Zu diesem Paket aus Broschüren und dem PIN gehört auch ein Aktionstag im Juli, zu dem junge MS-Kranke bis 40 Jahre nach Stuttgart eingeladen werden. Sie erwarten Informationen, Diskussionen, Erfahrungsaustausch, Kultur und Unterhaltung. Ein anspruchsvolles Programm, aber auch eines, das Spaß machen soll. In lockerer Atmosphäre, eingerahmt von kulturellen Angeboten, soll es ein Tag der Begegnung sein. Fragen "Wie erhalte ich meine Autonomie", "Wie sieht es mit Partnerschaft und Sexualität aus", "Wie lassen sich Elternschaft und MS vereinbaren", "Was ist mit Ausbildung und Berufsausübung als MS-Kranker" und "Was erwarten junge MS-Betroffene von der AMSEL" sollen an dem Tag, an dem für sie auch Kurzweil und Entspannung angeboten wird, in lockerer Runde bearbeitet werden. Für die Kleinen gibt es ebenfalls "Action" in der Kinderbetreuung: mit Malen, Spielen, Zaubern.

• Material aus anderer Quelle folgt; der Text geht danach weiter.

(** X11. [put] disturbs no key but the one put and the oldest one: in a
    store within its capacity, a key other than k that is not the oldest
    key is looked up after [put(k, v)] as it was before. *)
Theorem put_frame (c : LRUCache) (k k' : key) (v : Z) :
  LRUCache_len c <= capacity c →
  k' ≠ k →
  head (OrderedDict.keys (_data c)) ≠ Some k' →
  OrderedDict.lookup (_data (LRUCache_put c k v)) k'
    = OrderedDict.lookup (_data c) k'.
Proof.
  unfold LRUCache_len. intros Hlen Hne Hhead. rewrite put_data. cbn zeta.
  assert (OrderedDict.lookup (OrderedDict.remove (_data c) k ++ [(k, v)]) k'
          = OrderedDict.lookup (_data c) k') as Hd2.
  { rewrite od_lookup_snoc_ne by done. by apply od_lookup_remove_ne. }
  destruct (Z.ltb_spec (capacity c)
              (Z.of_nat (length (OrderedDict.remove (_data c) k ++ [(k, v)]))))
    as [Hlt|Hge]; [| done].
  rewrite length_app in Hlt. simpl in Hlt.
  destruct (OrderedDict.lookup (_data c) k) as [v0|] eqn:Ek.
  { pose proof (length_remove_lt _ _ _ Ek). lia. }
  rewrite (od_remove_fresh _ _ Ek) in *.
  destruct (_data c) as [|[k0 v0] d]; simpl in *; [done |].
  destruct (decide (k0 = k')) as [->|Hk0]; [done | exact Hd2].
Qed.

Lemma put_frame_witness :
  OrderedDict.lookup
    (_data (LRUCache_put
              {| capacity := 2; _data := [((0, 4), 5); ((5, 9), 7)] |}
              (0, 2) 3)) (5, 9)
  = OrderedDict.lookup [((0, 4), 5); ((5, 9), 7)] (5, 9).
Proof.
  apply (put_frame {| capacity := 2; _data := [((0, 4), 5); ((5, 9), 7)] |}
           (0, 2) (5, 9) 3).
  - unfold LRUCache_len. simpl. lia.
  - intros H. injection H as H1 H2. lia.
  - simpl. intros H. injection H as H1 H2. lia.
Defined.

(** X12. The last write wins: in a store within its capacity, putting v1
    and then v2 under the same key leaves the cache that putting v2 alone
    leaves. *)
Theorem put_put_same_key (c : LRUCache) (k : key) (v1 v2 : Z) :
  LRUCache_len c <= capacity c →
  LRUCache_put (LRUCache_put c k v1) k v2 = LRUCache_put c k v2.
Proof.
  unfold LRUCache_len. intros Hlen.
  assert (∀ c1 c2, capacity c1 = capacity c2 → _data c1 = _data c2 → c1 = c2)
    as Heq by (intros [??] [??]; simpl; congruence).
  apply Heq; [done |].
  rewrite (put_data (LRUCache_put c k v1)), put_capacity, !put_data. cbn zeta.
  pose proof (length_remove_le (_data c) k) as Hle.
  set (R := OrderedDict.remove (_data c) k) in *.
  assert (∀ v, OrderedDict.remove (R ++ [(k, v)]) k = R) as Hrem.
  { intros v. unfold OrderedDict.remove. rewrite filter_app.
    rewrite filter_cons_False by (intros H; by apply H).
    rewrite filter_nil, app_nil_r. apply od_remove_remove. }
  rewrite !length_app. simpl length.
  destruct (Z.ltb_spec (capacity c) (Z.of_nat (length R + 1))) as [Hlt|Hge].
  - destruct R as [|e R'] eqn:ER; simpl.
    + destruct (Z.ltb_spec (capacity c) (Z.of_nat 1)); [done | simpl in *; lia].
    + assert (OrderedDict.remove (R' ++ [(k, v1)]) k = R') as ->.
      { specialize (Hrem v1). unfold OrderedDict.remove in *.
        rewrite <- app_comm_cons, filter_cons in Hrem.
        destruct (decide (e.1 ≠ k)) as [_|Hn]; [by injection Hrem |].
        exfalso. assert (e ∈ R) as Hin by (rewrite ER; apply list_elem_of_here).
        apply list_elem_of_filter in Hin as [Hin _]. by apply Hn. }
      simpl in *.
      destruct (Z.ltb_spec (capacity c) (Z.of_nat (length R' + 1))); [lia | done].
  - rewrite Hrem.
    destruct (Z.ltb_spec (capacity c) (Z.of_nat (length R + 1))); [lia | done].
Qed.

Lemma put_put_same_key_witness :
  LRUCache_put
    (LRUCache_put {| capacity := 2; _data := [((0, 4), 5); ((5, 9), 7)] |}
       (0, 4) 8) (0, 4) 9
  = LRUCache_put {| capacity := 2; _data := [((0, 4), 5); ((5, 9), 7)] |}
      (0, 4) 9.
Proof.
  apply (put_put_same_key
           {| capacity := 2; _data := [((0, 4), 5); ((5, 9), 7)] |}
           (0, 4) 8 9).
  unfold LRUCache_len. simpl. lia.
Defined.

Section recency.
Import OrderedDict.

Lemma od_remove_app d1 d2 k : remove (d1 ++ d2) k = remove d1 k ++ remove d2 k.
Proof. unfold remove. apply filter_app. Qed.
(** C7. On a collection of three live posts with one [createdAt] and
    pairwise distinct ids, three requests with [limit=1], the first without
    a cursor and each next one with the [nextCursor] of the previous page,
    are answered with one post each, by strictly decreasing id; the three
    posts are the three of the collection. *)
Theorem walk_of_3_tied_posts (db : list Post.t) (createdAt : Z) :
  List.length db = 3%nat ->
  validDate createdAt ->
  Forall (fun p => Post.isDeleted p = false
                   /\ Post.createdAt p = createdAt /\ validObjectId (Post._id p)) db ->
  NoDup (map Post._id db) ->
  exists post1 post2 post3 cursor1 cursor2,
    Outcome.response (getPosts db {| Req.limit := Some "1"%string; Req.after := None |})
    = {| Response.status := 200;
         Response.body :=
           PageBody {| Page.posts := [post1];
                       Page.pagination :=
                         {| Pagination.nextCursor := Some cursor1; Pagination.hasMore := true;
                            Pagination.limit := 1; Pagination.count := 1 |} |} |}
    /\ Outcome.response
         (getPosts db {| Req.limit := Some "1"%string; Req.after := Some cursor1 |})
       = {| Response.status := 200;
            Response.body :=
              PageBody {| Page.posts := [post2];
                          Page.pagination :=
                            {| Pagination.nextCursor := Some cursor2; Pagination.hasMore := true;
                               Pagination.limit := 1; Pagination.count := 1 |} |} |}
    /\ Outcome.response
         (getPosts db {| Req.limit := Some "1"%string; Req.after := Some cursor2 |})
       = {| Response.status := 200;
            Response.body :=
              PageBody {| Page.posts := [post3];
                          Page.pagination :=
                            {| Pagination.nextCursor := None; Pagination.hasMore := false;
                               Pagination.limit := 1; Pagination.count := 1 |} |} |}
    /\ PublicPost.id post3 < PublicPost.id post2 < PublicPost.id post1
    /\ Permutation [post1; post2; post3] (map transform db).
Proof.
  intros Hlen Hdate Hall Hids.
  assert (Hlive : filter notDeleted db = db).
  { apply filter_all. eapply Forall_impl; [|exact Hall].
    intros p (Hp & _). unfold notDeleted. now rewrite Hp. }
  assert (Hkeys : NoDup (map sortKey (filter notDeleted db)))
    by (rewrite Hlive; now apply NoDup_sortKey_id).
  pose proof (feed_strict db Hkeys) as Hstrict.
  assert (Hperm : Permutation (feed db) db).
  { unfold feed. rewrite Hlive. apply sortBy_perm. }
  pose proof (Permutation_length Hperm) as Hlen'. rewrite Hlen in Hlen'.
  pose proof (Permutation_Forall (Permutation_sym Hperm) Hall) as Hall'.
  destruct (feed db) as [|x [|y [|z [|? ?]]]] eqn:Hfeed; try discriminate Hlen'.
  inversion Hall' as [|? ? (_ & Hcx & Hix) Hall1]; subst.
  inversion Hall1 as [|? ? (_ & Hcy & Hiy) Hall2]; subst.
  inversion Hall2 as [|? ? (_ & Hcz & Hiz) _]; subst.
  inversion Hstrict as [|? ? Hstrict1 Hx]; subst.
  inversion Hstrict1 as [|? ? _ Hy]; subst.
  inversion Hx as [|? ? Hyx Hx']; subst. inversion Hx' as [|? ? Hzx _]; subst.
  inversion Hy as [|? ? Hzy _]; subst.
  rewrite feedOrder_precedes in Hyx, Hzx, Hzy.
  rewrite Hcy, Z.eqb_refl in Hyx. rewrite Hcz, Hcy, Z.eqb_refl in Hzy.
  assert (Hxy : Post._id y < Post._id x).
  { destruct (Z.eqb_spec (Post._id y) (Post._id x)); [discriminate|].
    apply Z.ltb_ge in Hyx. lia. }
  assert (Hyz : Post._id z < Post._id y).
  { destruct (Z.eqb_spec (Post._id z) (Post._id y)); [discriminate|].
    apply Z.ltb_ge in Hzy. lia. }
  assert (Hdx : validDate (Post.createdAt x)) by exact Hdate.
  assert (Hdy : validDate (Post.createdAt y)) by (now rewrite Hcy).
  destruct (encodeCursor_valid (Post.createdAt x) (Post._id x) Hdx) as [cursor1 Henc1].
  destruct (encodeCursor_valid (Post.createdAt y) (Post._id y) Hdy) as [cursor2 Henc2].
  exists (transform x), (transform y), (transform z), cursor1, cursor2.
  split.
  { rewrite getPosts_first. cbn [Outcome.response]. rewrite Hfeed.
    exact (respond_more 1 [] x y cursor1 eq_refl Henc1). }
  split.
  { rewrite (getPosts_after _ (Some "1"%string) x [] [y; z] cursor1
               Hkeys Hfeed Hix Henc1).
    cbn [Outcome.response].
    exact (respond_more 1 [] y z cursor2 eq_refl Henc2). }
  split.
  { rewrite (getPosts_after _ (Some "1"%string) y [x] [z] cursor2
               Hkeys Hfeed Hiy Henc2).
    cbn [Outcome.response].
    exact (respond_last 1 [z] ltac:(cbn; lia)). }
  split; [cbn; lia|].
  change [transform x; transform y; transform z] with (map transform [x; y; z]).
  now apply Permutation_map.
Qed.
(** * ElementsWrapper (lib/wrapper.js, release 1.1.0): a shallow embedding

    The wrapper class of [@lumjs/web-core-extra] is modelled method by method.
    JavaScript values are an inductive type, DOM nodes are trees carrying an
    object reference (so that identity and structure can be told apart),
    option objects are finite maps from property names to values together
    with the symbol-keyed "compiled" marker, and every method runs in a small
    state-and-exception monad over a realm made of an allocation counter and
    a log of the calls made to the collaborators of [@lumjs/web-core]
    (selector engine, query engine, content inserter, callbacks).

    The collaborators themselves are not part of this package; they are the
    fields of the [WebCore] interface, and the theorems of the sections hold
    for all of its implementations.  A small concrete implementation lives in
    [Fixture]; the methods are run on it at the end of the file. *)

From Stdlib Require Import ZArith Lia Ascii.
From stdpp Require Import base option list strings gmap.

Set Warnings "-register-all".
Open Scope string_scope.
Open Scope list_scope.
Open Scope nat_scope.

(** ** DOM nodes *)

Inductive NodeKind :=
| ElementKind (tagName : string)
| TextKind (data : string).

(** A node is a tree; [nodeRef] is the identity of the object. *)
Inductive Node := mkNode {
  nodeRef : nat;
  nodeKind : NodeKind;
  attributes : list (string * string);
  childNodes : list Node
}.

Definition isElementNode (n : Node) : bool :=
  match nodeKind n with ElementKind _ => true | TextKind _ => false end.

(** [node.children]: the element children, in document order. *)
Definition elementChildren (n : Node) : list Node :=
  filter (fun c => isElementNode c = true) (childNodes n).

(** The structure of a node with the identities erased. *)
Inductive Shape := mkShape {
  shapeKind : NodeKind;
  shapeAttributes : list (string * string);
  shapeChildren : list Shape
}.

Fixpoint shapeOf (n : Node) : Shape :=
  mkShape (nodeKind n) (attributes n) (map shapeOf (childNodes n)).

(** All object references occurring in a node and below it. *)
Fixpoint refsOf (n : Node) : list nat :=
  nodeRef n :: flat_map refsOf (childNodes n).

(** [cloneNode(true)]: a deep copy whose nodes are all new objects, taking
    their references from the counter [next] (pre-order). *)
Fixpoint cloneNode (n : Node) (next : nat) : Node * nat :=
  let fix cloneAll (l : list Node) (next : nat) : list Node * nat :=
    match l with
    | [] => ([], next)
    | c :: l' =>
        let '(c', next1) := cloneNode c next in
        let '(l'', next2) := cloneAll l' next1 in
        (c' :: l'', next2)
    end in
  let '(kids, next') := cloneAll (childNodes n) (S next) in
  (mkNode next (nodeKind n) (attributes n) kids, next').

Fixpoint cloneNodes (l : list Node) (next : nat) : list Node * nat :=
  match l with
  | [] => ([], next)
  | c :: l' =>
      let '(c', next1) := cloneNode c next in
      let '(l'', next2) := cloneNodes l' next1 in
      (c' :: l'', next2)
  end.

(** ** JavaScript values *)

(** The classes that can stand on the right of [instanceof]. *)
Inductive JSClass :=
| ClsObject | ClsFunction | ClsArray
| ClsNode | ClsElement | ClsText | ClsNodeList | ClsHTMLCollection.

Inductive CollKind := KArray | KNodeList | KHTMLCollection.

Inductive JSValue :=
| VUndefined
| VNull
| VBool (b : bool)
| VNum (z : Z)                 (* integral numbers *)
| VStr (s : string)
| VFun (f : nat)               (* an ordinary function, named by a number *)
| VClass (c : JSClass)         (* a built-in constructor *)
| VObject (o : nat)            (* an opaque plain object *)
| VNode (n : Node)
| VColl (k : CollKind) (items : list JSValue).

Inductive JSType := TUndefined | TObject | TBoolean | TNumber | TString | TFunction.

Definition typeof (v : JSValue) : JSType :=
  match v with
  | VUndefined => TUndefined
  | VNull | VObject _ | VNode _ | VColl _ _ => TObject
  | VBool _ => TBoolean
  | VNum _ => TNumber
  | VStr _ => TString
  | VFun _ | VClass _ => TFunction
  end.

Definition isType (t u : JSType) : bool :=
  match t, u with
  | TUndefined, TUndefined | TObject, TObject | TBoolean, TBoolean
  | TNumber, TNumber | TString, TString | TFunction, TFunction => true
  | _, _ => false
  end.

(** The type names of [core.types]. *)
Definition S_ := TString.
Definition N_ := TNumber.
Definition F_ := TFunction.

Definition truthy (v : JSValue) : bool :=
  match v with
  | VUndefined | VNull => false
  | VBool b => b
  | VNum z => negb (z =? 0)%Z
  | VStr s => negb (String.eqb s "")
  | _ => true
  end.

(** [a ?? b] *)
Definition coalesce (a b : JSValue) : JSValue :=
  match a with VUndefined | VNull => b | _ => a end.

(** A parameter with a default value: the default applies to [undefined]. *)
Definition defaultTo (a d : JSValue) : JSValue :=
  match a with VUndefined => d | _ => a end.

Definition classInstance (v : JSValue) (c : JSClass) : bool :=
  match v, c with
  | VNode n, ClsElement => isElementNode n
  | VNode n, ClsText => negb (isElementNode n)
  | VNode _, (ClsNode | ClsObject) => true
  | VColl KArray _, (ClsArray | ClsObject) => true
  | VColl KNodeList _, (ClsNodeList | ClsObject) => true
  | VColl KHTMLCollection _, (ClsHTMLCollection | ClsObject) => true
  | VObject _, ClsObject => true
  | (VFun _ | VClass _), (ClsFunction | ClsObject) => true
  | _, _ => false
  end.

(** ** Errors and completions *)

Inductive JSError :=
| TypeError (msg : string)
| ReferenceError (msg : string)
| Error (msg : string).

Inductive Completion (A : Type) :=
| Normal (a : A)
| Throw (e : JSError).
Arguments Normal {A} a.
Arguments Throw {A} e.

(** [v instanceof ct].  Ordinary functions have a prototype that no modelled
    value inherits from; a right-hand side that is not callable is a
    TypeError. *)
Definition instanceOf (v ct : JSValue) : Completion bool :=
  match ct with
  | VClass c => Normal (classInstance v c)
  | VFun _ => Normal false
  | _ => Throw (TypeError "Right-hand side of 'instanceof' is not callable")
  end.

(** [v.length]: [None] stands for [undefined]. *)
Definition getLength (v : JSValue) : Completion (option nat) :=
  match v with
  | VUndefined | VNull => Throw (TypeError "Cannot read properties of undefined")
  | VColl _ items => Normal (Some (length items))
  | VStr s => Normal (Some (String.length s))
  | _ => Normal None
  end.

(** [v[i]] for a number [i]. *)
Definition getIndex (v : JSValue) (i : Z) : Completion JSValue :=
  match v with
  | VUndefined | VNull => Throw (TypeError "Cannot read properties of undefined")
  | VColl _ items =>
      Normal (if (i <? 0)%Z then VUndefined
              else default VUndefined (items !! Z.to_nat i))
  | VStr s =>
      Normal (if (i <? 0)%Z then VUndefined
              else match String.get (Z.to_nat i) s with
                   | Some c => VStr (String c EmptyString)
                   | None => VUndefined
                   end)
  | _ => Normal VUndefined
  end.

(** [v.children] *)
Definition getChildren (v : JSValue) : Completion JSValue :=
  match v with
  | VUndefined | VNull => Throw (TypeError "Cannot read properties of undefined")
  | VNode n =>
      Normal (if isElementNode n
              then VColl KHTMLCollection (map VNode (elementChildren n))
              else VUndefined)
  | _ => Normal VUndefined
  end.

Fixpoint stringChars (s : string) : list JSValue :=
  match s with
  | EmptyString => []
  | String c s' => VStr (String c EmptyString) :: stringChars s'
  end.

(** The values visited by [for (const x of v)]. *)
Definition iterate (v : JSValue) : Completion (list JSValue) :=
  match v with
  | VColl _ items => Normal items
  | VStr s => Normal (stringChars s)
  | _ => Throw (TypeError "value is not iterable")
  end.

(** ** Option objects *)

(** A plain object used as a bag of options: its string-keyed properties and
    whether it carries the [WRAPPER_OPTS] symbol property (which is only ever
    set to [true]). *)
Record Options := mkOptions {
  props : gmap string JSValue;
  WRAPPER_OPTS : bool
}.

(** [o.name] *)
Definition prop (o : Options) (name : string) : JSValue :=
  default VUndefined (props o !! name).

(** [Object.assign({}, base, local)]: own enumerable properties of [local],
    symbol-keyed ones included, are written over those of [base]. *)
Definition assign (base : Options) (local : option Options) : Options :=
  match local with
  | Some l => mkOptions (props l ∪ props base) (WRAPPER_OPTS l || WRAPPER_OPTS base)
  | None => base
  end.

(** ** Wrapper instances *)

(** The own properties that the constructor defines on an instance, and the
    identity of the instance. *)
Record Wrapper := mkWrapper {
  wrapperRef : nat;
  _wrapped : JSValue;
  options : Options;
  wraps : JSValue;
  isCollection : bool;
  isValid : bool
}.

(** ** The realm: allocation and the calls made to the collaborators *)

(** An argument of [query(...args)]: an option object or any other value. *)
Inductive QArg :=
| ArgOptions (o : Options)
| ArgValue (v : JSValue).
(** * Macaroon caveats: access checks and codecs

    A shallow embedding of the caveat layer of the macaroon library
    (caveat variants, [CaveatSet] validation, the msgpack and JSON codecs of
    a [CaveatSet]) together with the properties the specification states
    about them. *)

From Stdlib Require Import ZArith NArith Ascii String List.
From Stdlib.Strings Require Import Byte.
From stdpp Require Import base option list strings gmap.

#[global] Instance byte_eq_dec' : EqDecision byte := byte_eq_dec.

(** ** Errors *)

(** Modelled from the spec: the enumerated error values of the library
    (errors.go is not among the sources; the sources name them). *)
Inductive Sentinel :=
  | ErrBadSignature
  | ErrUndischarged
  | ErrBadDischarge
  | ErrUnregisteredCaveat
  | ErrInvalidAccess
  | ErrResourceUnspecified
  | ErrResourcesMutuallyExclusive
  | ErrUnauthorizedForResource
  | ErrUnauthorizedForAction
  | ErrUnauthorized
  | ErrBadCaveat.

#[global] Instance Sentinel_eq_dec : EqDecision Sentinel.
Proof. solve_decision. Defined.

(** Arguments handed to [fmt.Errorf] besides the wrapped error. *)
Inductive fmtarg :=
  | AStr (s : string)
  | ANum (n : Z)
  | AAction (a : N)
  | ATime (t : Z).

#[global] Instance fmtarg_eq_dec : EqDecision fmtarg.
Proof. solve_decision. Defined.

(** One failure: a bare sentinel, an [fmt.Errorf] value (its format, the
    sentinel given for [%w] if any, the other arguments), or an
    [errors.New] value. *)
Inductive failure :=
  | Sent (s : Sentinel)
  | Errorf (format : string) (wraps : option Sentinel) (args : list fmtarg)
  | errors_New (text : string).

#[global] Instance failure_eq_dec : EqDecision failure.
Proof. solve_decision. Defined.

(** A Go [error]: [nil] is the empty list, a single error is a singleton and
    a combined error lists its failures in order. *)
Abbreviation error := (list failure).

Definition is_nil (e : error) : bool :=
  match e with [] => true | _ :: _ => false end.

(** Modelled from the spec: [appendErrs] (errors.go is not among the
    sources) combines errors, "all failures concatenated", a [nil] operand
    adding nothing. *)
Definition appendErrs (errs e : error) : error := errs ++ e.

Definition failure_Is (f : failure) (target : Sentinel) : bool :=
  match f with
  | Sent s => bool_decide (s = target)
  | Errorf _ (Some s) _ => bool_decide (s = target)
  | Errorf _ None _ => false
  | errors_New _ => false
  end.

(** [errors.Is]: some failure of the (possibly combined) error is, or wraps,
    the target.  It is [false] on [nil]. *)
Definition errors_Is (e : error) (target : Sentinel) : bool :=
  existsb (fun f => failure_Is f target) e.

(** ** Actions and time *)

(** Modelled from the spec: [Action] (action.go is not among the sources)
    is a bit mask of permissions; [a.IsSubsetOf(b)] is [a ⊆ b] on the bits
    and [a.Remove(b)] clears the bits of [b]. *)
Abbreviation Action := N.

Definition IsSubsetOf (a other : Action) : bool := (N.land a other =? a)%N.

Definition Remove (a other : Action) : Action := N.ldiff a other.

(** A [time.Time] is the instant it denotes, in nanoseconds since the Unix
    epoch. *)
Abbreviation Time := Z.

Definition time_Unix (sec nsec : Z) : Time := (sec * 1000000000 + nsec)%Z.

Definition After (t u : Time) : bool := (u <? t)%Z.

Definition Before (t u : Time) : bool := (t <? u)%Z.

(** [t.Unix()], the whole seconds since the epoch, and [t.Add(d)], [d] a
    [time.Duration] in nanoseconds. *)
Definition Time_Unix (t : Time) : Z := (t / 1000000000)%Z.

Definition Time_Add (t : Time) (d : Z) : Time := (t + d)%Z.

(** ** The Access and Caveat interfaces *)

Class Access (A : Type) := {
  GetAction : A -> Action;
  Now : A -> Time;
  Access_Validate : A -> error
}.

Abbreviation CaveatType := N.

(** The reserved type codes (caveat_type.go is not among the sources, so
    their values are parameters). *)
Class CaveatCodes := {
  Cav3P : CaveatType;
  CavIfPresent : CaveatType;
  CavValidityWindow : CaveatType;
  CavBindToParentToken : CaveatType;
  CavMinUserDefined : CaveatType;
  CavUnregistered : CaveatType
}.

(** Caveats registered from outside the package: each value [u : U] stands
    for a value of one of the user's Go types. *)
Class UserCaveat (U A : Type) := {
  U_CaveatType : U -> CaveatType;
  U_Prohibits : U -> A -> error;
  U_IsAttestation : U -> bool
}.

Section Caveats.
Context {U A : Type} {access_A : Access A} {user_U : UserCaveat U A}
  {codes : CaveatCodes}.

(** The caveat variants.  A [CaveatSet] is its [Caveats] slice; the [Ifs]
    of an [IfPresent] is held by value, so the embedding ranges over the
    [IfPresent] values whose [Ifs] pointer is set. *)
#[local] Unset Elimination Schemes.
Inductive Caveat :=
  | Caveat3P (Location : string) (VID CID rn : list byte)
  | IfPresent (Ifs : list Caveat) (Else : Action)
  | ValidityWindow (NotBefore NotAfter : Z)
  | BindToParentToken (prefix : list byte)
  | UserDefined (u : U).

#[local] Set Elimination Schemes.

(** [CaveatSet]: the struct has the one field [Caveats]. *)
#[local] Abbreviation CaveatSet := (list Caveat).

Definition NewCaveatSet (caveats : list Caveat) : CaveatSet := [] ++ caveats.

Definition Caveat_CaveatType (c : Caveat) : CaveatType :=
  match c with
  | Caveat3P _ _ _ _ => Cav3P
  | IfPresent _ _ => CavIfPresent
  | ValidityWindow _ _ => CavValidityWindow
  | BindToParentToken _ => CavBindToParentToken
  | UserDefined u => U_CaveatType u
  end.

Definition IsAttestation (c : Caveat) : bool :=
  match c with
  | Caveat3P _ _ _ _ => false
  | IfPresent _ _ => false
  | ValidityWindow _ _ => false
  | BindToParentToken _ => false
  | UserDefined u => U_IsAttestation u
  end.

(** One round of the loop of [IfPresent.Prohibits]: [st] is
    [(merr, ifBranch)]. *)
Definition ifs_step (st : error * bool) (cErr : error) : error * bool :=
  if negb (errors_Is cErr ErrResourceUnspecified)
  then (appendErrs st.1 cErr, true)
  else st.

Fixpoint Prohibits (c : Caveat) (f : A) : error :=
  match c with
  | Caveat3P _ _ _ _ =>
      [Errorf "%w (3rd party caveat)" (Some ErrBadCaveat) []]
  | IfPresent Ifs Else =>
      let st :=
        fold_left (fun st cc => ifs_step st (Prohibits cc f)) Ifs ([], false) in
      if negb st.2 && negb (IsSubsetOf (GetAction f) Else)
      then [Errorf "%w access %s (%s not allowed)"
              (Some ErrUnauthorizedForAction)
              [AAction (GetAction f); AAction (Remove (GetAction f) Else)]]
      else st.1
  | ValidityWindow NotBefore NotAfter =>
      let na := time_Unix NotAfter 0 in
      if After (Now f) na
      then [Errorf "%w: token only valid until %s" (Some ErrUnauthorized)
              [ATime na]]
      else
        let nb := time_Unix NotBefore 0 in
        if Before (Now f) nb
        then [Errorf "%w: token not valid until %s" (Some ErrUnauthorized)
                [ATime nb]]
        else []
  | BindToParentToken _ =>
      [Errorf "%w (bind-to-parent)" (Some ErrBadCaveat) []]
  | UserDefined u => U_Prohibits u f
  end.

Definition validateAccess (c : CaveatSet) (access : A) : error :=
  fold_left
    (fun merr caveat =>
       if IsAttestation caveat then merr
       else appendErrs merr (Prohibits caveat access))
    c [].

Alle vier finden die Idee gut. "Die Jungen sollen sehen, dass sie in der AMSEL nicht vergessen sind", sagt Ilona, Hausfrau und Mutter und Leiterin der Kontaktgruppe in Buchen. Bei ihnen gibt es bisher keine Junge Initiative, die sich in regelmäßigen Abständen beim Stammtisch oder zu gemeinsamen Unternehmungen trifft. Ihr Kontakt zu den Jungen läuft auf persönlicher Ebene. MS-Kranke, die sich bei ihr melden (ihre Telefonnummer hat sie in die Rubrik "Wichtige Adressen" der örtlichen Tageszeitung eintragen lassen), aber sich nicht der Gruppe anschließen wollen, werden von ihr sporadisch wieder angerufen oder wenn es möglich ist auch besucht. Ein loser Kontakt, so wie ihn die Jungen wünschen, aber einer, der hält.

Unverbindlicher Kontakt

Und der lose, unverbindliche Kontakt, das sagen alle, ist das, was viele junge MS-Kranke möchten. Und den die AMSEL ihnen verstärkt bieten will. Zum Beispiel auch durch ihre neuen Internetseiten. Denn bei diesem Medium ist das Alter keine Frage, die im Vordergrund steht. Hier kann sich jeder vollkommen anonym diejenigen Informationen abrufen, die für ihn notwendig sind. Hier kann man sich im Forum auf einer unverbindlichen Ebene treffen, um Erfahrungen auszutauschen, und hier kann der unverbindliche und anonyme Kontakt zu MitarbeiterInnen der AMSEL, ehrenamtlichen und hauptamtlichen, per E-Mail aufgenommen werden. Uli glaubt, dass gerade das Unpersönliche, Anonyme des Internet auch seine Attraktivität ausmacht. "Man kann es sich zu Hause bequem machen, und auf einfachste Weise kommt man an alle Informationen, die man möchte. Ich wäre am Anfang froh gewesen, wenn ich die Möglichkeiten gehabt hätte."